Department of Hepatobiliary Surgery, General Hospital of Ningxia Medical University, Yinchuan 750003, Ningxia Hui Autonomous Region, China.
Department of Hepatobiliary Surgery, People's Hospital of Ningxia Hui Autonomous Region, Yinchuan 750003, Ningxia Hui Autonomous Region, China.
World J Gastroenterol. 2023 Nov 21;29(43):5804-5817. doi: 10.3748/wjg.v29.i43.5804.
Surgical resection is the primary treatment for hepatocellular carcinoma (HCC). However, studies indicate that nearly 70% of patients experience HCC recurrence within five years following hepatectomy. The earlier the recurrence, the worse the prognosis. Current studies on postoperative recurrence primarily rely on postoperative pathology and patient clinical data, which are lagging. Hence, developing a new pre-operative prediction model for postoperative recurrence is crucial for guiding individualized treatment of HCC patients and enhancing their prognosis.
To identify key variables in pre-operative clinical and imaging data using machine learning algorithms to construct multiple risk prediction models for early postoperative recurrence of HCC.
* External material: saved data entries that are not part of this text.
(** What a successful greedy [cls*] has consumed: a prefix made of
    [cls] characters, after which the continuation succeeded. *)
Lemma star_some (cls : ascii -> bool) (acc s : list ascii)
    (k : list ascii -> list ascii -> option A) (r : A) :
  Re.star cls acc s k = Some r ->
  exists xs rest, s = xs ++ rest /\ forallb cls xs = true
                  /\ k (rev acc ++ xs) rest = Some r.
Proof.
  revert acc. induction s as [|x s IH]; intros acc H; simpl in H.
  - exists [], []. rewrite !app_nil_r. auto.
  - destruct (cls x) eqn:Hx.
    + destruct (Re.star cls (x :: acc) s k) as [r'|] eqn:E.
      * injection H as <-. destruct (IH _ E) as (xs & rest & -> & Hxs & Hk).
        exists (x :: xs), rest. simpl. rewrite Hx, Hxs.
        simpl in Hk. rewrite <- app_assoc in Hk. auto.
      * exists [], (x :: s). rewrite !app_nil_r. auto.
    + exists [], (x :: s). rewrite !app_nil_r. auto.
Qed.

(** A greedy [cls*] in front of a [cls] run followed by a non-[cls]
    character succeeds when the continuation succeeds at the end of the
    run. *)
Lemma star_run (cls : ascii -> bool) (acc xs : list ascii) (y : ascii)
    (rest : list ascii) (k : list ascii -> list ascii -> option A) (r : A) :
  forallb cls xs = true -> cls y = false ->
  k (rev acc ++ xs) (y :: rest) = Some r ->
  Re.star cls acc (xs ++ y :: rest) k = Some r.
Proof.
  revert acc. induction xs as [|x xs IH]; intros acc Hxs Hy Hk; simpl.
  - rewrite Hy. rewrite app_nil_r in Hk. exact Hk.
  - simpl in Hxs. apply andb_prop in Hxs as [Hx Hxs]. rewrite Hx.
    rewrite (IH (x :: acc)); [reflexivity | exact Hxs | exact Hy |].
    simpl. rewrite <- app_assoc. exact Hk.
Qed.

(** A greedy [cls*] fails when the continuation fails at every point of
    the input. *)
Lemma star_none (cls : ascii -> bool) (acc s : list ascii)
    (k : list ascii -> list ascii -> option A) :
  (forall xs rest, s = xs ++ rest -> k (rev acc ++ xs) rest = None) ->
  Re.star cls acc s k = None.
Proof.
  revert acc. induction s as [|x s IH]; intros acc H; simpl.
  - rewrite <- (app_nil_r (rev acc)). apply H. reflexivity.
  - assert (H0 : k (rev acc) (x :: s) = None).
    { rewrite <- (app_nil_r (rev acc)). apply H. reflexivity. }
    destruct (cls x); [|exact H0].
    rewrite IH; [exact H0|].
    intros xs rest ->. simpl. rewrite <- app_assoc. apply (H (x :: xs)).
    reflexivity.
Qed.

End MatcherFacts.

Section SplitFacts.
Local Open Scope list_scope.

(** A successful [re.match] of the state pattern: the profile group is a
    non-empty run of word characters at the start of the input, followed
    by a non-word character. *)
Lemma match_state_line_shape (s p f : list ascii) :
  Re.match_state_line s = Some (p, f) ->
  p <> [] /\ forallb is_word p = true
  /\ exists c rest, s = p ++ c :: rest /\ is_nonword c = true.
Proof.
  unfold Re.match_state_line, Re.plus.
  destruct s as [|x s]; [discriminate|].
  destruct (is_word x) eqn:Hx; [|discriminate]. intros H.
  apply star_some in H as (xs & r1 & -> & Hxs & H).
  destruct r1 as [|c r1]; [discriminate|].
  destruct (is_nonword c) eqn:Hc; [|discriminate].
  apply star_some in H as (ys & r2 & _ & _ & H).
  apply star_some in H as (zs & r3 & _ & _ & H).
  destruct (Re.dollar r3); [|discriminate].
  injection H as <- _. simpl.
  split; [discriminate|]. rewrite Hx, Hxs. split; [reflexivity|].
  exists c, r1. auto.
Qed.

(** Every piece produced by the splitter is made of word characters. *)
Lemma split_nonword_aux_words (s cur : list ascii) (b : bool) :
  forallb is_word cur = true ->
  Forall (fun w => forallb is_word w = true) (Re.split_nonword_aux cur b s).
Proof.
  revert cur b. induction s as [|x s IH]; intros cur b Hcur; simpl.
  - constructor; [|constructor].
    apply forallb_forall. intros c Hc. apply in_rev in Hc.
    exact (proj1 (forallb_forall _ _) Hcur c Hc).
  - destruct (is_word x) eqn:Hx.
    + apply IH. simpl. rewrite Hx, Hcur. reflexivity.
    + destruct b; [apply IH; exact Hcur|].
      constructor; [|apply IH; reflexivity].
      apply forallb_forall. intros c Hc. apply in_rev in Hc.
      exact (proj1 (forallb_forall _ _) Hcur c Hc).
Qed.

(** The splitter never returns an empty list. *)
Lemma split_nonword_aux_nonempty (s cur : list ascii) (b : bool) :
  Re.split_nonword_aux cur b s <> [].
Proof.
  revert cur b. induction s as [|x s IH]; intros cur b; simpl;
    [discriminate|].
  destruct (is_word x); [apply IH|]. destruct b; [apply IH | discriminate].
Qed.

(** The pieces, put back together, are exactly the word characters of
    the input. *)
Lemma split_nonword_aux_concat (s cur : list ascii) (b : bool) :
  List.concat (Re.split_nonword_aux cur b s) = rev cur ++ filter is_word s.
Proof.
  revert cur b. induction s as [|x s IH]; intros cur b; simpl.
  - rewrite !app_nil_r. reflexivity.
  - destruct (is_word x).
    + rewrite IH. simpl. rewrite <- app_assoc. reflexivity.
    + destruct b; simpl; rewrite IH; reflexivity.
Qed.

(** On a word run the splitter only extends the current piece. *)
Lemma split_nonword_aux_word_run (w rest cur : list ascii) :
  forallb is_word w = true ->
  Re.split_nonword_aux cur false (w ++ rest)
  = Re.split_nonword_aux (rev w ++ cur) false rest.
Proof.
  revert cur. induction w as [|x w IH]; intros cur Hw; [reflexivity|].
  simpl in Hw. apply andb_prop in Hw as [Hx Hw]. simpl. rewrite Hx.
  rewrite IH by exact Hw. simpl. rewrite <- app_assoc. reflexivity.
Qed.

(** After a separator, a word character starts the next piece exactly as
    it would outside a separator. *)
Lemma split_nonword_aux_sep_word (x : ascii) (s cur : list ascii) :
  is_word x = true ->
  Re.split_nonword_aux cur true (x :: s) = Re.split_nonword_aux cur false (x :: s).
Proof. intros Hx. simpl. rewrite Hx. reflexivity. Qed.

End SplitFacts.

(** The space character, the separator [authselect current --raw] prints
    between the profile and each feature. *)
Definition sp : ascii := ascii_of_nat 32.

(** Feature names joined by single spaces, as [authselect] prints them. *)
Fixpoint join_sp (ws : list (list ascii)) : list ascii :=
  match ws with
  | [] => []
  | [w] => w
  | w :: ws' => (w ++ sp :: join_sp ws')%list
  end.

(** A feature name as the splitter can give it back: non-empty, word
    characters only. *)
Definition word_name (w : list ascii) : Prop := w <> [] /\ forallb is_word w = true.

Section JoinFacts.
Local Open Scope list_scope.

Lemma join_sp_head (w : list ascii) (ws : list (list ascii)) :
  w <> [] -> exists x t, join_sp (w :: ws) = x :: t /\ hd sp w = x.
Proof.
  destruct w as [|x w]; [congruence|]. intros _.
  destruct ws; simpl; eauto.
Qed.

(** Every character of a joined feature line is a word character or the
    space. *)
Lemma join_sp_chars (ws : list (list ascii)) :
  Forall word_name ws ->
  forallb (fun c => is_word c || Ascii.eqb c sp) (join_sp ws) = true.
Proof.
  induction ws as [|w ws IH]; intros H; [reflexivity|].
  inversion H as [|? ? [_ Hw] Hws]; subst.
  assert (Hw' : forallb (fun c => is_word c || Ascii.eqb c sp) w = true).
  { apply forallb_forall. intros c Hc.
    rewrite (proj1 (forallb_forall _ _) Hw c Hc). reflexivity. }
  destruct ws as [|w2 ws]; [exact Hw'|].
  change (join_sp (w :: w2 :: ws)) with (w ++ sp :: join_sp (w2 :: ws)).
  rewrite forallb_app, Hw'. cbn [forallb andb].
  rewrite (IH Hws). reflexivity.
Qed.

(** Splitting a joined feature line gives the feature names back. *)
Lemma split_join_sp (ws : list (list ascii)) :
  ws <> [] -> Forall word_name ws -> Re.split_nonword (join_sp ws) = ws.
Proof.
  unfold Re.split_nonword.
  induction ws as [|w ws IH]; intros Hne H; [congruence|].
  inversion H as [|? ? [Hwne Hw] Hws]; subst.
  destruct ws as [|w2 ws].
  - simpl. rewrite <- (app_nil_r w) at 1.
    rewrite split_nonword_aux_word_run by exact Hw.
    simpl. rewrite app_nil_r, rev_involutive. reflexivity.
  - change (join_sp (w :: w2 :: ws)) with (w ++ sp :: join_sp (w2 :: ws)).
    rewrite split_nonword_aux_word_run by exact Hw.
    cbn [Re.split_nonword_aux].
    replace (is_word sp) with false by reflexivity. cbv beta iota.
    rewrite app_nil_r, rev_involutive. f_equal.
    inversion Hws as [|? ? [Hw2ne Hw2] _]; subst.
    destruct (join_sp_head w2 ws Hw2ne) as (y & t & Ej & Ey).
    rewrite Ej, split_nonword_aux_sep_word, <- Ej.
    + apply IH; [discriminate | exact Hws].
    + destruct w2 as [|z w2]; [congruence|]. simpl in Ey, Hw2. subst z.
      apply andb_prop in Hw2 as [Hy _]. exact Hy.
Qed.

End JoinFacts.

Section ReadFacts.
Local Open Scope list_scope.

(** Which inputs make [get_authselect_state] return a dict. *)
Lemma get_state_dict_inv (w : world) (d : state_dict) :
  fst (get_authselect_state w) = RDict d ->
  exists out err, query_answer w = (2%Z, out, err)
  /\ ((out = unconfigured_literal
       /\ d = mkStateDict None None (rstrip_nlcr out))
      \/ (out <> unconfigured_literal /\ err = ""%string
          /\ exists p f,
               Re.match_state_line (list_ascii_of_string out) = Some (p, f)
               /\ d = mkStateDict (Some (string_of_list_ascii p))
                        (Some (map string_of_list_ascii (Re.split_nonword f)))
                        "OK")).
Proof.
  destruct w as [[[rc out] err] l].
  unfold get_authselect_state, run_command; simpl.
  destruct (rc =? 2)%Z eqn:Hrc; simpl; [|discriminate].
  apply Z.eqb_eq in Hrc; subst rc.
  destruct (String.eqb out unconfigured_literal) eqn:Ho.
  - intros H; injection H as <-. apply String.eqb_eq in Ho.
    exists out, err. split; [reflexivity|]. left. auto.
  - destruct (String.eqb err "") eqn:He; [|discriminate].
    destruct (Re.match_state_line (list_ascii_of_string out)) as [[p f]|] eqn:Hm;
      [|discriminate].
    intros H; injection H as <-.
    apply String.eqb_neq in Ho. apply String.eqb_eq in He.
    exists out, err. split; [reflexivity|]. right. eauto 7.
Qed.

(** A character that is a word character or the space is not a newline. *)
Lemma word_or_sp_is_dot (c : ascii) :
  is_word c || Ascii.eqb c sp = true -> is_dot c = true.
Proof.
  unfold is_dot. destruct (Ascii.eqb c nl) eqn:E; [|reflexivity].
  apply Ascii.eqb_eq in E. subst c. discriminate.
Qed.

(** The state pattern on a line printed as the profile, a space, the
    features joined by spaces and a final newline. *)
Lemma match_state_line_printed (p : list ascii) (ws : list (list ascii)) :
  word_name p -> ws <> [] -> Forall word_name ws ->
  Re.match_state_line (p ++ sp :: join_sp ws ++ [nl]) = Some (p, join_sp ws).
Proof.
  intros [Hpne Hp] Hne Hws.
  destruct ws as [|w ws']; [congruence|].
  destruct (Forall_inv Hws) as [Hwne Hw].
  assert (Hy : exists y t, join_sp (w :: ws') = y :: t /\ is_word y = true).
  { destruct (join_sp_head w ws' Hwne) as (y & t & Ej & Ey).
    exists y, t. split; [exact Ej|].
    destruct w as [|z w]; [congruence|]. simpl in Ey, Hw. subst z.
    apply andb_prop in Hw as [Hz _]. exact Hz. }
  destruct Hy as (y & t & Ej & Hyw).
  pose proof (join_sp_chars _ Hws) as HJ. rewrite Ej in HJ |- *.
  assert (Hdot : forallb is_dot (y :: t) = true).
  { apply forallb_forall. intros c Hc. apply word_or_sp_is_dot.
    exact (proj1 (forallb_forall _ _) HJ c Hc). }
  destruct p as [|x p']; [congruence|].
  simpl in Hp. apply andb_prop in Hp as [Hx Hp'].
  unfold Re.match_state_line, Re.plus. rewrite <- app_comm_cons.
  cbv beta iota. rewrite Hx.
  apply star_run; [exact Hp' | reflexivity |]. cbv beta iota.
  replace (is_nonword sp) with true by reflexivity.
  change ((y :: t) ++ [nl]) with ([] ++ y :: (t ++ [nl])).
  apply star_run; [reflexivity | unfold is_nonword; rewrite Hyw; reflexivity |].
  cbv beta iota. change (y :: t ++ [nl]) with ((y :: t) ++ nl :: []).
  apply star_run; [exact Hdot | reflexivity |]. reflexivity.
Qed.

(** The unconfigured message holds a full stop, so no line made of word
    characters and spaces, followed by a newline, is equal to it. *)
Lemma printed_not_unconfigured (X : list ascii) :
  forallb (fun c => is_word c || Ascii.eqb c sp) X = true ->
  string_of_list_ascii (X ++ [nl]) <> unconfigured_literal.
Proof.
  intros HX E. apply (f_equal list_ascii_of_string) in E.
  rewrite list_ascii_of_string_of_list_ascii in E.
  change (list_ascii_of_string unconfigured_literal)
    with (list_ascii_of_string "No existing configuration detected." ++ [nl])
    in E.
  apply app_inj_tail in E as [-> _]. discriminate HX.
Qed.

End ReadFacts.

(* ================================================================== *)
(** ** Further properties of [get_authselect_state] and [run_module] *)

(** [get_authselect_state] returns a dict only when the query exited
    with code 2; the profile is absent exactly when stdout is the
    unconfigured message, and then the features are absent too. *)
Theorem get_state_dict_exit_2 (w : world) (d : state_dict) :
  fst (get_authselect_state w) = RDict d ->
  fst (fst (query_answer w)) = 2
  /\ (sd_profile d = None <-> snd (fst (query_answer w)) = unconfigured_literal)
  /\ (sd_profile d = None -> sd_features d = None).
Proof.
  intros H. destruct (get_state_dict_inv w d H) as (out & err & -> & Hc).
  simpl. split; [reflexivity|].
  destruct Hc as [(-> & ->) | (Hne & _ & p & f & _ & ->)]; simpl.
  - split; [split; reflexivity | reflexivity].
  - split; [split; [discriminate | intros E; contradiction] | discriminate].
Qed.

Lemma get_state_dict_exit_2_witness :
  fst (get_authselect_state w_sssd)
  = RDict (mkStateDict (Some "sssd") (Some ["with"; "sudo"]) "OK")
  /\ fst (fst (query_answer w_sssd)) = 2
  /\ (sd_profile (mkStateDict (Some "sssd") (Some ["with"; "sudo"]) "OK") = None
      <-> snd (fst (query_answer w_sssd)) = unconfigured_literal)
  /\ (sd_profile (mkStateDict (Some "sssd") (Some ["with"; "sudo"]) "OK") = None
      -> sd_features (mkStateDict (Some "sssd") (Some ["with"; "sudo"]) "OK") = None).
Proof.
  assert (H : fst (get_authselect_state w_sssd)
              = RDict (mkStateDict (Some "sssd") (Some ["with"; "sudo"]) "OK"))
    by reflexivity.
  split; [exact H | apply (get_state_dict_exit_2 w_sssd _ H)].
Defined.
The demographic and clinical data of 371 HCC patients were collected for this retrospective study. These data were randomly divided into training and test sets at a ratio of 8:2. The training set was analyzed, and key feature variables with predictive value for early HCC recurrence were selected to construct six different machine learning prediction models. Each model was evaluated, and the best-performing model was selected for interpreting the importance of each variable. Finally, an online calculator based on the model was generated for daily clinical practice.
Following machine learning analysis, eight key feature variables (age, intratumoral arteries, alpha-fetoprotein, pre-operative blood glucose, number of tumors, glucose-to-lymphocyte ratio, liver cirrhosis, and pre-operative platelets) were selected to construct six different prediction models. The XGBoost model outperformed other models, with the area under the receiver operating characteristic curve in the training, validation, and test datasets being 0.993 (95% confidence interval: 0.982-1.000), 0.734 (0.601-0.867), and 0.706 (0.585-0.827), respectively. Calibration curve and decision curve analysis indicated that the XGBoost model also had good predictive performance and clinical application value.
The XGBoost model exhibits superior performance and is a reliable tool for predicting early postoperative HCC recurrence. This model may guide surgical strategies and postoperative individualized medicine.
手术切除是肝细胞癌(HCC)的主要治疗方法。然而,研究表明,近 70%的患者在肝切除术后五年内出现 HCC 复发。复发越早,预后越差。目前关于术后复发的研究主要依赖于术后病理和患者临床数据,这些数据存在滞后性。因此,开发一种新的术前预测模型对于指导 HCC 患者的个体化治疗和提高其预后至关重要。
使用机器学习算法从术前临床和影像学数据中识别关键变量,构建多个用于预测 HCC 术后早期复发的风险预测模型。
本回顾性研究共收集了 371 例 HCC 患者的人口统计学和临床数据。这些数据被随机分为训练集和测试集,比例为 8:2。对训练集进行分析,选择具有预测价值的关键特征变量来构建六个不同的机器学习预测模型。对每个模型进行评估,并选择表现最佳的模型来解释每个变量的重要性。最后,基于模型生成一个在线计算器,用于日常临床实践。
经过机器学习分析,选择了 8 个关键特征变量(年龄、肿瘤内动脉、甲胎蛋白、术前血糖、肿瘤数量、糖与淋巴细胞比值、肝硬化和术前血小板)来构建 6 个不同的预测模型。XGBoost 模型表现优于其他模型,在训练集、验证集和测试集中的受试者工作特征曲线下面积分别为 0.993(95%置信区间:0.982-1.000)、0.734(0.601-0.867)和 0.706(0.585-0.827)。校准曲线和决策曲线分析表明,XGBoost 模型也具有良好的预测性能和临床应用价值。
XGBoost 模型具有优异的性能,是预测 HCC 术后早期复发的可靠工具。该模型可能指导手术策略和术后个体化治疗。